What to do: Report each line from the records where the string "that" turns up.

Saved entries:
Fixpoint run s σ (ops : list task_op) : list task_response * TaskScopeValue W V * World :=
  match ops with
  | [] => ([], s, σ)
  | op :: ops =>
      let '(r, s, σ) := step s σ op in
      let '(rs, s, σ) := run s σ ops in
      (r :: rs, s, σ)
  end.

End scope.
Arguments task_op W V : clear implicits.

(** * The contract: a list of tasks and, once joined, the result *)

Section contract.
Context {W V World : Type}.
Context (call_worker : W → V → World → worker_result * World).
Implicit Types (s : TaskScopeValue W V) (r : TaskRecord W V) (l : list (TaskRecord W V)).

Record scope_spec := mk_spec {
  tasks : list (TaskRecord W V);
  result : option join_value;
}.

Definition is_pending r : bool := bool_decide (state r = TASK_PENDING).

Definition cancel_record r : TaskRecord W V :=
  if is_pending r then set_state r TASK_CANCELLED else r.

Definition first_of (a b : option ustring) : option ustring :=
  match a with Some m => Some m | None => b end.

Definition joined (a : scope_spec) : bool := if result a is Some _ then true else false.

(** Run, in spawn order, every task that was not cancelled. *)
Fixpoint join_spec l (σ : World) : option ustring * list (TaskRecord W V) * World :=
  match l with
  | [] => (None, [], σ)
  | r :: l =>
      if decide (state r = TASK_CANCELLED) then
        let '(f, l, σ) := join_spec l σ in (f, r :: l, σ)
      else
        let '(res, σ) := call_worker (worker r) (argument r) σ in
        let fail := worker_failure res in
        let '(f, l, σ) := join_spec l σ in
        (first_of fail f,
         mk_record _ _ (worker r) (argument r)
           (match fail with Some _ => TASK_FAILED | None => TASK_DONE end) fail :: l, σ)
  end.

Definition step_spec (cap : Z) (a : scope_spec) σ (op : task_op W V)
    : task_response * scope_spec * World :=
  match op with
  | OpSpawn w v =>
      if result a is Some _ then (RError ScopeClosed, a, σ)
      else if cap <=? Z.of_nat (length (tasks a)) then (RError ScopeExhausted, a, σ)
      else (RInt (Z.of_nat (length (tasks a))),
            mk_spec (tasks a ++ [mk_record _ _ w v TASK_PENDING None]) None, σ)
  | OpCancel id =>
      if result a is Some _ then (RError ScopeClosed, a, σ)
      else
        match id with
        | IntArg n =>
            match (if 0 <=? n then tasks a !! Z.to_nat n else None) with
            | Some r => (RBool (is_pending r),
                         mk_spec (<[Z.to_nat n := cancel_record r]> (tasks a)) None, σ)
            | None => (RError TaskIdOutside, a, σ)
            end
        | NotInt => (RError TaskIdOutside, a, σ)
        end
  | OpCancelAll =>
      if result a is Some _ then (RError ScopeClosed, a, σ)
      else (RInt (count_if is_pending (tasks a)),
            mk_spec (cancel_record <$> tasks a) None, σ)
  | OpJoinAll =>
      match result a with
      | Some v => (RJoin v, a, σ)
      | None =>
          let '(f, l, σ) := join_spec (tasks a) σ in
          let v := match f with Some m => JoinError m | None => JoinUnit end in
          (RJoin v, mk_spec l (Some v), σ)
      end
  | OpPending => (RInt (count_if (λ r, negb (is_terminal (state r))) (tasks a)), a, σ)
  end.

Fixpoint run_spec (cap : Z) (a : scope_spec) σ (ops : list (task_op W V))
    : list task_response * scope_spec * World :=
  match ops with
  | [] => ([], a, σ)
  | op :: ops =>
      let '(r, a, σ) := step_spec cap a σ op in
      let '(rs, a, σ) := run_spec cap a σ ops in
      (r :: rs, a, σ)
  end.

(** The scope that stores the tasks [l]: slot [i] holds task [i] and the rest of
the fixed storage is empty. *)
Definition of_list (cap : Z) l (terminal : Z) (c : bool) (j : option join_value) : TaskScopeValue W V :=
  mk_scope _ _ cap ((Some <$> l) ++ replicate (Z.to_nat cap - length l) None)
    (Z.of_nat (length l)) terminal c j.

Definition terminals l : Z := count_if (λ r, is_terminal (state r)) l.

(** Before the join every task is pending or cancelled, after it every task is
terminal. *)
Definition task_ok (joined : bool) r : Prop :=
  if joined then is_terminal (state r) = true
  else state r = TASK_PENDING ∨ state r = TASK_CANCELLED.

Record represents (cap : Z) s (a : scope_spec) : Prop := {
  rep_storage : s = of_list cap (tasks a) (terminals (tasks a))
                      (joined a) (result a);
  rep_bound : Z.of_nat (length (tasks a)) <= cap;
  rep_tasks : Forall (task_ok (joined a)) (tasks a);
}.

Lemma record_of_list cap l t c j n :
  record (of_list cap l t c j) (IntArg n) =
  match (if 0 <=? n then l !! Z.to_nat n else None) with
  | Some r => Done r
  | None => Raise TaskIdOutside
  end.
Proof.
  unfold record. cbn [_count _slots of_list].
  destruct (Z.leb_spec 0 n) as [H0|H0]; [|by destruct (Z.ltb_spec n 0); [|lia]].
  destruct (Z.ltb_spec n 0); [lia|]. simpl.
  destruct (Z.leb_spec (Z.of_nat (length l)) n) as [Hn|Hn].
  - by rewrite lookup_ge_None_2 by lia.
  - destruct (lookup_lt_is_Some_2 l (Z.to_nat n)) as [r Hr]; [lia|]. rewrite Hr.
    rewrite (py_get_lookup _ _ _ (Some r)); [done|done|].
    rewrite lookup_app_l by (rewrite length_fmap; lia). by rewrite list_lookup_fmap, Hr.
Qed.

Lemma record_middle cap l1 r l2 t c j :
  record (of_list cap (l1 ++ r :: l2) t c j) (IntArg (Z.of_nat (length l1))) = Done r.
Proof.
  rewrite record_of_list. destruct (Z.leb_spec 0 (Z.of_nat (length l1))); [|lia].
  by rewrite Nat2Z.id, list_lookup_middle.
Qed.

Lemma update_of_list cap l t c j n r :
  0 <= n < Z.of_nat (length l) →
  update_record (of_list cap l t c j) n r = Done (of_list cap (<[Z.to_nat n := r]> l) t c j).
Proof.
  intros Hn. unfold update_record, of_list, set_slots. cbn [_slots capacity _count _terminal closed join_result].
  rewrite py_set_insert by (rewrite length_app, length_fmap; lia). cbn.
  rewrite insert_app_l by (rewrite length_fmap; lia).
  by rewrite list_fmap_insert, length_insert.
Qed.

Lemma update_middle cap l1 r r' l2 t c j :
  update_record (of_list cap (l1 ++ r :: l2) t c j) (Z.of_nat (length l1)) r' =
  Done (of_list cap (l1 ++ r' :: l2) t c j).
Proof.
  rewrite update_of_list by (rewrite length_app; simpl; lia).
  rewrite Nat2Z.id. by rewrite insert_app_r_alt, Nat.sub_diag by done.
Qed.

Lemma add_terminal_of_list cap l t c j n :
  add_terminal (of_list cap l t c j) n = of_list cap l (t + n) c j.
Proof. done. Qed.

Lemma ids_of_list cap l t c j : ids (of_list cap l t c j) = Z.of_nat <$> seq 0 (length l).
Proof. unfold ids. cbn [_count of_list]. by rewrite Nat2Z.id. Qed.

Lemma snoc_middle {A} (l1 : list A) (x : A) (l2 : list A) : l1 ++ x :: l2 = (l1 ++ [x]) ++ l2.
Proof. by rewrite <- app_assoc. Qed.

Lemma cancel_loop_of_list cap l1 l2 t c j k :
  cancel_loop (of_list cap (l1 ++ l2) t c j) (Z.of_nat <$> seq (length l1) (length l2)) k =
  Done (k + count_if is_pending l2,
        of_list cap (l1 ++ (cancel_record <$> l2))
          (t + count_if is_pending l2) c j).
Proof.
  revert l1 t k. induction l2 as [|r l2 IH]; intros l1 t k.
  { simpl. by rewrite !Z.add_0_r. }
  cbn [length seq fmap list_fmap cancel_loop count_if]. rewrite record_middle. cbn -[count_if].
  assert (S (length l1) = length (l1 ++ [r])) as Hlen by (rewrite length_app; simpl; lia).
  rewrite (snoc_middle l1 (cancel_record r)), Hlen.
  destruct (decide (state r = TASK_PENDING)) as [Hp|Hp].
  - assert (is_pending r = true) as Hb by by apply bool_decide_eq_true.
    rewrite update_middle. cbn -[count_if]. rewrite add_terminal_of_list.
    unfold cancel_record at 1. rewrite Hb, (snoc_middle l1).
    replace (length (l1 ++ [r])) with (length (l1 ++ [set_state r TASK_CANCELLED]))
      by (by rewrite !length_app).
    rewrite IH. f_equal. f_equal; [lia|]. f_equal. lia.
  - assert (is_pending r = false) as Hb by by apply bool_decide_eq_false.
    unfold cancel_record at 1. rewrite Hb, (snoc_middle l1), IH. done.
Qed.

Worked solution:
(** Run, in spawn order, every task that was not cancelled. *)
(** The scope that stores the tasks [l]: slot [i] holds task [i] and the rest of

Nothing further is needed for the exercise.